Saved data entries:
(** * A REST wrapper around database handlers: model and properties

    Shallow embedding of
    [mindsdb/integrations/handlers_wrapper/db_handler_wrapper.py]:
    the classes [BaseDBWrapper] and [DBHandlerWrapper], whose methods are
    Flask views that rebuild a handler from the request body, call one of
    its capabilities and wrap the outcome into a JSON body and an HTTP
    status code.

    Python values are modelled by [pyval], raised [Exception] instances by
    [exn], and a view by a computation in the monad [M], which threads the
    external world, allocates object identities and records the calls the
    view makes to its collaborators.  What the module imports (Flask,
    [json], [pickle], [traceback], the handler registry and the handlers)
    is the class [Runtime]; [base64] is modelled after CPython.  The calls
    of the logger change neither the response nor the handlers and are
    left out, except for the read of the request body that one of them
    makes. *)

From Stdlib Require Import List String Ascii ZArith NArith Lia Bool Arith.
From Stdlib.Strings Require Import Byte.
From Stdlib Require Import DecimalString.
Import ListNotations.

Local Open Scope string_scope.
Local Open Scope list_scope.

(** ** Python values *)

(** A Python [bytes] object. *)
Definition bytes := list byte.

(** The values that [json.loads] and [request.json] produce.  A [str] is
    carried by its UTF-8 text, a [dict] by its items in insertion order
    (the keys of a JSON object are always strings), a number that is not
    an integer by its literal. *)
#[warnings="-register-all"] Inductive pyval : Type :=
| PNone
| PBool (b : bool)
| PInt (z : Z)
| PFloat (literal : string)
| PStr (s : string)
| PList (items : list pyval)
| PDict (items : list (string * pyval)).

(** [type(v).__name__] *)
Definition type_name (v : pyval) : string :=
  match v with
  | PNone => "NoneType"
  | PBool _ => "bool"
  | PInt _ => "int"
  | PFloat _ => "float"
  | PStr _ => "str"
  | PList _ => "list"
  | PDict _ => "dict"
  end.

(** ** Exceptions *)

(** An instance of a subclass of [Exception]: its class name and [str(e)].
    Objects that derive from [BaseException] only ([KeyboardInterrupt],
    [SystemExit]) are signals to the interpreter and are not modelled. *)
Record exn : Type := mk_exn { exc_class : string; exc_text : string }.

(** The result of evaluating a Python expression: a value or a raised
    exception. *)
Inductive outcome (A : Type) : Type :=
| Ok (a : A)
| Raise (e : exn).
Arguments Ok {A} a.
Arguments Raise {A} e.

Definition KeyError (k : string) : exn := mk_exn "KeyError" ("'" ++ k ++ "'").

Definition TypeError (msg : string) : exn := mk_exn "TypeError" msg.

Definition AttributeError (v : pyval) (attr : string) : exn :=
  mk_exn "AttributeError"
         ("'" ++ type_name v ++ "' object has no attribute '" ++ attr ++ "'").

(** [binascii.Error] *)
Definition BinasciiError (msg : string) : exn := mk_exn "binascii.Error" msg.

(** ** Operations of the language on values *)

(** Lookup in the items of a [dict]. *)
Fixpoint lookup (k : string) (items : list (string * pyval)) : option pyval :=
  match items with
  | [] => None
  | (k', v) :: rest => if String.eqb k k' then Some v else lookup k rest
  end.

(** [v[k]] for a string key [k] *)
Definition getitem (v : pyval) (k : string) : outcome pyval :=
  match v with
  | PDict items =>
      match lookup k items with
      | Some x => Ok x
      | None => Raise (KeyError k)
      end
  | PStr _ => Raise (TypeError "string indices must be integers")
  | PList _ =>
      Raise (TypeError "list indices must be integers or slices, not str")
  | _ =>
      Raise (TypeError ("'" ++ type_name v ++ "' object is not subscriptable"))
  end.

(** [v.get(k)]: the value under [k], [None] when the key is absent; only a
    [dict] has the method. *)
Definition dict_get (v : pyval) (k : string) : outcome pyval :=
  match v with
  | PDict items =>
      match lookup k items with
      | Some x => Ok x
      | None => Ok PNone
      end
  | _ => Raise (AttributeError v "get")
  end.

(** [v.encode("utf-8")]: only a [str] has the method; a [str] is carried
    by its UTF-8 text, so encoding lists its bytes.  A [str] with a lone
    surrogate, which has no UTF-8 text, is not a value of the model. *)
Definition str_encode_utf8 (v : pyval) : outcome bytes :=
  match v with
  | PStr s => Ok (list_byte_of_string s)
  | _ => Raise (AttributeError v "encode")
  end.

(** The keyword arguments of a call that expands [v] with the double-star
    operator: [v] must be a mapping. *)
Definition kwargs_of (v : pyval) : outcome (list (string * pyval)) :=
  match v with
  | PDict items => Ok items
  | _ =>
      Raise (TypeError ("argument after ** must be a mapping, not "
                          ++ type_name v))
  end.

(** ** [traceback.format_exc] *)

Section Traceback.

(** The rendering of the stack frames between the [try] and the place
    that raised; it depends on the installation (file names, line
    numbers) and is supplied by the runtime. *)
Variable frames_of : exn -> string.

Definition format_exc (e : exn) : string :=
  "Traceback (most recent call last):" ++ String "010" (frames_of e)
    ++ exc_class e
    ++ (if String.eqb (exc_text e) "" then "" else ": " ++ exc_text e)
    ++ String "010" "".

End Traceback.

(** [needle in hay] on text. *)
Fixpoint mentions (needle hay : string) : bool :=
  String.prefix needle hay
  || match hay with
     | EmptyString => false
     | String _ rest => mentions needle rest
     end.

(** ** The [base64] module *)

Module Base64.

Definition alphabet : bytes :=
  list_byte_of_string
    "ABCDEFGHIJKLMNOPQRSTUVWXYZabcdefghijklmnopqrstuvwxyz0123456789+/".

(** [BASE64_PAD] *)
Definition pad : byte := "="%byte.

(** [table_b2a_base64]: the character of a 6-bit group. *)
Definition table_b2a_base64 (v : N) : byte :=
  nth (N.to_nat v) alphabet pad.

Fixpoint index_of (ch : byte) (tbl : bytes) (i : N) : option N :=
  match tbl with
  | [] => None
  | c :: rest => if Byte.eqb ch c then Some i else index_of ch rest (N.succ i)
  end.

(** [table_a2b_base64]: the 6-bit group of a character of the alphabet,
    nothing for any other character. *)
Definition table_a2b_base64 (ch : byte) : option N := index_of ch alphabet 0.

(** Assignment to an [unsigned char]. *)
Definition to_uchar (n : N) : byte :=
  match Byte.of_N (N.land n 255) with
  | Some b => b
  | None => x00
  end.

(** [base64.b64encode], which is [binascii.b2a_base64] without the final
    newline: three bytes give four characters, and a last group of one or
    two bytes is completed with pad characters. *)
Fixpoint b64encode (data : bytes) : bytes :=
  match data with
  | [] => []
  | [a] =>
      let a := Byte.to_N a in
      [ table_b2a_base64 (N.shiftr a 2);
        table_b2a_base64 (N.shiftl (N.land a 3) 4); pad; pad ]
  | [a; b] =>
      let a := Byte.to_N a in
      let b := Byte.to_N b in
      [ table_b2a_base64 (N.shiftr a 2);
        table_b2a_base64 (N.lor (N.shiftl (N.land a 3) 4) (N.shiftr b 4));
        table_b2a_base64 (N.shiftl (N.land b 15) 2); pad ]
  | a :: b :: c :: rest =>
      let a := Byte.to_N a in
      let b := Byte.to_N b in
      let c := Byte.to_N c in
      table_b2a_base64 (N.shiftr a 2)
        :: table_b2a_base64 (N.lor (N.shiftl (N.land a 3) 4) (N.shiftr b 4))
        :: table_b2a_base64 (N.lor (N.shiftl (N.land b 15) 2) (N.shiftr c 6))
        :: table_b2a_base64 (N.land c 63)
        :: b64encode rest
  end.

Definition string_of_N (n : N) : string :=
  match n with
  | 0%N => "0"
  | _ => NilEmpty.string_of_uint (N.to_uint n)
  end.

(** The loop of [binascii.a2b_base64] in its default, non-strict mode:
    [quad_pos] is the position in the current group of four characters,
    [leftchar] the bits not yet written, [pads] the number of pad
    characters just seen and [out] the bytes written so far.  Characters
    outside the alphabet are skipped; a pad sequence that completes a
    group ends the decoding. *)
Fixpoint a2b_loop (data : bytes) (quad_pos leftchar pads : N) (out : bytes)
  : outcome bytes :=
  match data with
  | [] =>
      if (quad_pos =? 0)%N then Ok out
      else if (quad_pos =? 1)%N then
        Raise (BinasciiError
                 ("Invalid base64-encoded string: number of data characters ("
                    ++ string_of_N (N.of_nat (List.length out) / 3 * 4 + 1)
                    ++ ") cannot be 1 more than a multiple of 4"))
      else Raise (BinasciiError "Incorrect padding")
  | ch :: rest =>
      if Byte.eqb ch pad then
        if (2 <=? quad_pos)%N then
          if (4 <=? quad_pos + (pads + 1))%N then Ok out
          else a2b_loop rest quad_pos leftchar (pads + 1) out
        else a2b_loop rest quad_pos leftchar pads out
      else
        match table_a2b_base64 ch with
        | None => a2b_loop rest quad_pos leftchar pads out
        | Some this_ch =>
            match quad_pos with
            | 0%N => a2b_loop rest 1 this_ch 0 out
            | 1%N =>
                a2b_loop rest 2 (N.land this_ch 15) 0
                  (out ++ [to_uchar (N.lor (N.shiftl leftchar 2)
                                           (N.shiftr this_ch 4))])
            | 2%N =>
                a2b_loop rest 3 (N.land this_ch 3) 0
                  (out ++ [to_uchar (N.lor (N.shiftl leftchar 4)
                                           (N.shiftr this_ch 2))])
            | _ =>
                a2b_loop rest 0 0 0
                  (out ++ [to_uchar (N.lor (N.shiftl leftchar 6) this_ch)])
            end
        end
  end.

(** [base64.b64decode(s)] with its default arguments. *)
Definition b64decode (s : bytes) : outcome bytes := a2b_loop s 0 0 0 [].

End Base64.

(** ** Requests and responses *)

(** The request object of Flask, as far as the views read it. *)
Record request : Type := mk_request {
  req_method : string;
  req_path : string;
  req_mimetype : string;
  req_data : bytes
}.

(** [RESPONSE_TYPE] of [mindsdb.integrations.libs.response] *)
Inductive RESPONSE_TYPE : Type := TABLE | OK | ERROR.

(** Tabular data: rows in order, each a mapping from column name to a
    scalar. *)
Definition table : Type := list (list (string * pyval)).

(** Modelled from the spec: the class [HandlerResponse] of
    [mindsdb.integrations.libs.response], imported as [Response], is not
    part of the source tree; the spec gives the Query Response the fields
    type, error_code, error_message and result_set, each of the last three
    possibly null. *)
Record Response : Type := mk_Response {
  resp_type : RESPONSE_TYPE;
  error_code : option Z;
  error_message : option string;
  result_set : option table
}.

==

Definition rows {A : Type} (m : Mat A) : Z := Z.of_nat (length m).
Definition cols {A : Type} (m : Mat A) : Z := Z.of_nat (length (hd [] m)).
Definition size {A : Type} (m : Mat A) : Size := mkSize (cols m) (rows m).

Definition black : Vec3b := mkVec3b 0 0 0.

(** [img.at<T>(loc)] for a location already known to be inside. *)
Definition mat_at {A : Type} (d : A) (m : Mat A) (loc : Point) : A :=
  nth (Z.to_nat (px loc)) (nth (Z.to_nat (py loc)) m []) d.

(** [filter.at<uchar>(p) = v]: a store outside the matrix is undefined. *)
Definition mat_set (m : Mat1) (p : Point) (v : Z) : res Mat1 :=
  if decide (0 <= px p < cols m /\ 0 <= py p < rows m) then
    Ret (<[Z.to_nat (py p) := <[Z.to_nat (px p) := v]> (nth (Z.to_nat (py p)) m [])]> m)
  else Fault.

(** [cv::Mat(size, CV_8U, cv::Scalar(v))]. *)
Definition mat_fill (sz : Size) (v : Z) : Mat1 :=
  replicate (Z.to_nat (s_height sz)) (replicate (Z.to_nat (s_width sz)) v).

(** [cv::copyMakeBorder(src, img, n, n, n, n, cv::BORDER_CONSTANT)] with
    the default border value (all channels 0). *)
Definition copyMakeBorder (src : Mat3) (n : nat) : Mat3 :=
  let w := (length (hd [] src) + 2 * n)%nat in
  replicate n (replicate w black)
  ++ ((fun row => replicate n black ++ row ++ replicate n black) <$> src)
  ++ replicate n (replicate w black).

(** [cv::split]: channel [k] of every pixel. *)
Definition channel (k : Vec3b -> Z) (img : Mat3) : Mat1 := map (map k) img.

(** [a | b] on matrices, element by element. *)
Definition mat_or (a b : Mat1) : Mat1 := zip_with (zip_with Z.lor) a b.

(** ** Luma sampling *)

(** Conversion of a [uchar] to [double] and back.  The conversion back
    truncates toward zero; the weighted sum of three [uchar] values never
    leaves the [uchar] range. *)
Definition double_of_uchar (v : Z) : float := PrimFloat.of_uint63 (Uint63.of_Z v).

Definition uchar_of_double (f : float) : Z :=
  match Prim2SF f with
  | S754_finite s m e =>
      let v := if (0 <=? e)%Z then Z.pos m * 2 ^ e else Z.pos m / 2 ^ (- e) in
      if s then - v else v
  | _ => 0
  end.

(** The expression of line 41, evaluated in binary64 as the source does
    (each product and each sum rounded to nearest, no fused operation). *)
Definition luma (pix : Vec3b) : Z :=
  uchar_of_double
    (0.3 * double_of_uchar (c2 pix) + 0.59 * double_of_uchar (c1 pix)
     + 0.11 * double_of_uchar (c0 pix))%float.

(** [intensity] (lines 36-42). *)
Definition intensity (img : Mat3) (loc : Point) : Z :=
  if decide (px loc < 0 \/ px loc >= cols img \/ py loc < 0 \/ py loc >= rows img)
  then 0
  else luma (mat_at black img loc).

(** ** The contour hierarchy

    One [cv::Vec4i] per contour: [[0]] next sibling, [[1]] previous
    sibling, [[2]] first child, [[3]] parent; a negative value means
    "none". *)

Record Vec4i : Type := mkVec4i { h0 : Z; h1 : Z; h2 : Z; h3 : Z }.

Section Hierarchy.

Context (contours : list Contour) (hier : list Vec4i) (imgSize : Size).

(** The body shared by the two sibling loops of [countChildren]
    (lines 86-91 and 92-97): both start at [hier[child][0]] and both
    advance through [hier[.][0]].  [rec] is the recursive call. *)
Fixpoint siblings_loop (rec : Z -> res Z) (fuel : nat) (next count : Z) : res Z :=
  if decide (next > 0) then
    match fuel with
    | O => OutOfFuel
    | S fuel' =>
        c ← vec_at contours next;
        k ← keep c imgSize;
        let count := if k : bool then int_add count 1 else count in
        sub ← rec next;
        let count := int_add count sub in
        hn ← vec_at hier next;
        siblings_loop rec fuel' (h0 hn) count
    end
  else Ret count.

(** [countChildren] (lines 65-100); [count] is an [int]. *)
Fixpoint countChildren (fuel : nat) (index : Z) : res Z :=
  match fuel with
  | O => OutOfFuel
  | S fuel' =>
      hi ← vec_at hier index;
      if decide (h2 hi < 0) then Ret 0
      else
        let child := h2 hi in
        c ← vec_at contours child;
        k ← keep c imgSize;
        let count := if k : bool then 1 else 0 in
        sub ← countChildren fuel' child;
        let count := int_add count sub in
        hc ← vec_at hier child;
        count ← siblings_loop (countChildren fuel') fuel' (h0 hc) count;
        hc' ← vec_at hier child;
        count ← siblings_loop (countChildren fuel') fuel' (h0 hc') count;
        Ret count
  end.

--

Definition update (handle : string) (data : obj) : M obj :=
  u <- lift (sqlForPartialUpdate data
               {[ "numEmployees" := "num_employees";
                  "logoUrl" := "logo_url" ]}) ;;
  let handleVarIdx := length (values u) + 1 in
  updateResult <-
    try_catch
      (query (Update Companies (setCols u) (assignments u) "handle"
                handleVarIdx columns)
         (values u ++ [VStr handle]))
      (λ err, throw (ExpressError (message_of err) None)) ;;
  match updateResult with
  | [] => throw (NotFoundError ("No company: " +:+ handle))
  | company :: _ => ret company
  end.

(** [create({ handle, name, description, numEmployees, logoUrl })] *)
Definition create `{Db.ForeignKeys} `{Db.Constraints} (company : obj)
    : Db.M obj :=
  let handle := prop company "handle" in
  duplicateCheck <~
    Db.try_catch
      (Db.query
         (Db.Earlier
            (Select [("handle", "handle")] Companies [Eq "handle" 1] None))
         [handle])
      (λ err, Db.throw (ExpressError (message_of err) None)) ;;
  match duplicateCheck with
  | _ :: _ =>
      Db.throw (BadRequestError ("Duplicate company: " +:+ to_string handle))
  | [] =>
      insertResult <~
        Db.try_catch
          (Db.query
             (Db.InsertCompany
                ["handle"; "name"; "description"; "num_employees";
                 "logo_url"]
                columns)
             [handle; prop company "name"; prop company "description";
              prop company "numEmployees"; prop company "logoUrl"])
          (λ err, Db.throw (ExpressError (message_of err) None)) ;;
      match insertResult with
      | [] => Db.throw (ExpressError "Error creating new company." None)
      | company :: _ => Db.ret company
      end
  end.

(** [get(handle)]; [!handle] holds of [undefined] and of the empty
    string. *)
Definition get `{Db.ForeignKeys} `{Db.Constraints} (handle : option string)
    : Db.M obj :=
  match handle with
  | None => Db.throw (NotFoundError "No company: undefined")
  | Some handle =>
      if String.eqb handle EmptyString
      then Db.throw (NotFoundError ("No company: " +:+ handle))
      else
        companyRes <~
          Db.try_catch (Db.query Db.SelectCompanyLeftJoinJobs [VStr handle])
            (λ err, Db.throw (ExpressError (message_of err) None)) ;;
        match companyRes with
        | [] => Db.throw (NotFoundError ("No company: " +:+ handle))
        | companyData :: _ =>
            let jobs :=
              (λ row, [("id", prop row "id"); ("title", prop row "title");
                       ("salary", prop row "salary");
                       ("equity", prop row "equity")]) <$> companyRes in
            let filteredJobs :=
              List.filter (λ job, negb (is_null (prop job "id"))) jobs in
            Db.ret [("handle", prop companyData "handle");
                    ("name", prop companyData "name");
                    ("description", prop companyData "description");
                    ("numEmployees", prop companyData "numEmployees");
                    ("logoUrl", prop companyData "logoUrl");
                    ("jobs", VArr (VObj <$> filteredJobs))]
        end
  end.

[TRY IT] Transcribe, exactly and without additions, the lines of the records above, beginning with the line that contains "its capabilities and" and ending with the line that contains "an integer by its literal. *)", both included.

[WRITTEN ANSWER]
    its capabilities and wrap the outcome into a JSON body and an HTTP
    status code.

    Python values are modelled by [pyval], raised [Exception] instances by
    [exn], and a view by a computation in the monad [M], which threads the
    external world, allocates object identities and records the calls the
    view makes to its collaborators.  What the module imports (Flask,
    [json], [pickle], [traceback], the handler registry and the handlers)
    is the class [Runtime]; [base64] is modelled after CPython.  The calls
    of the logger change neither the response nor the handlers and are
    left out, except for the read of the request body that one of them
    makes. *)

From Stdlib Require Import List String Ascii ZArith NArith Lia Bool Arith.
From Stdlib.Strings Require Import Byte.
From Stdlib Require Import DecimalString.
Import ListNotations.

Local Open Scope string_scope.
Local Open Scope list_scope.

(** ** Python values *)

(** A Python [bytes] object. *)
Definition bytes := list byte.

(** The values that [json.loads] and [request.json] produce.  A [str] is
    carried by its UTF-8 text, a [dict] by its items in insertion order
    (the keys of a JSON object are always strings), a number that is not
    an integer by its literal. *)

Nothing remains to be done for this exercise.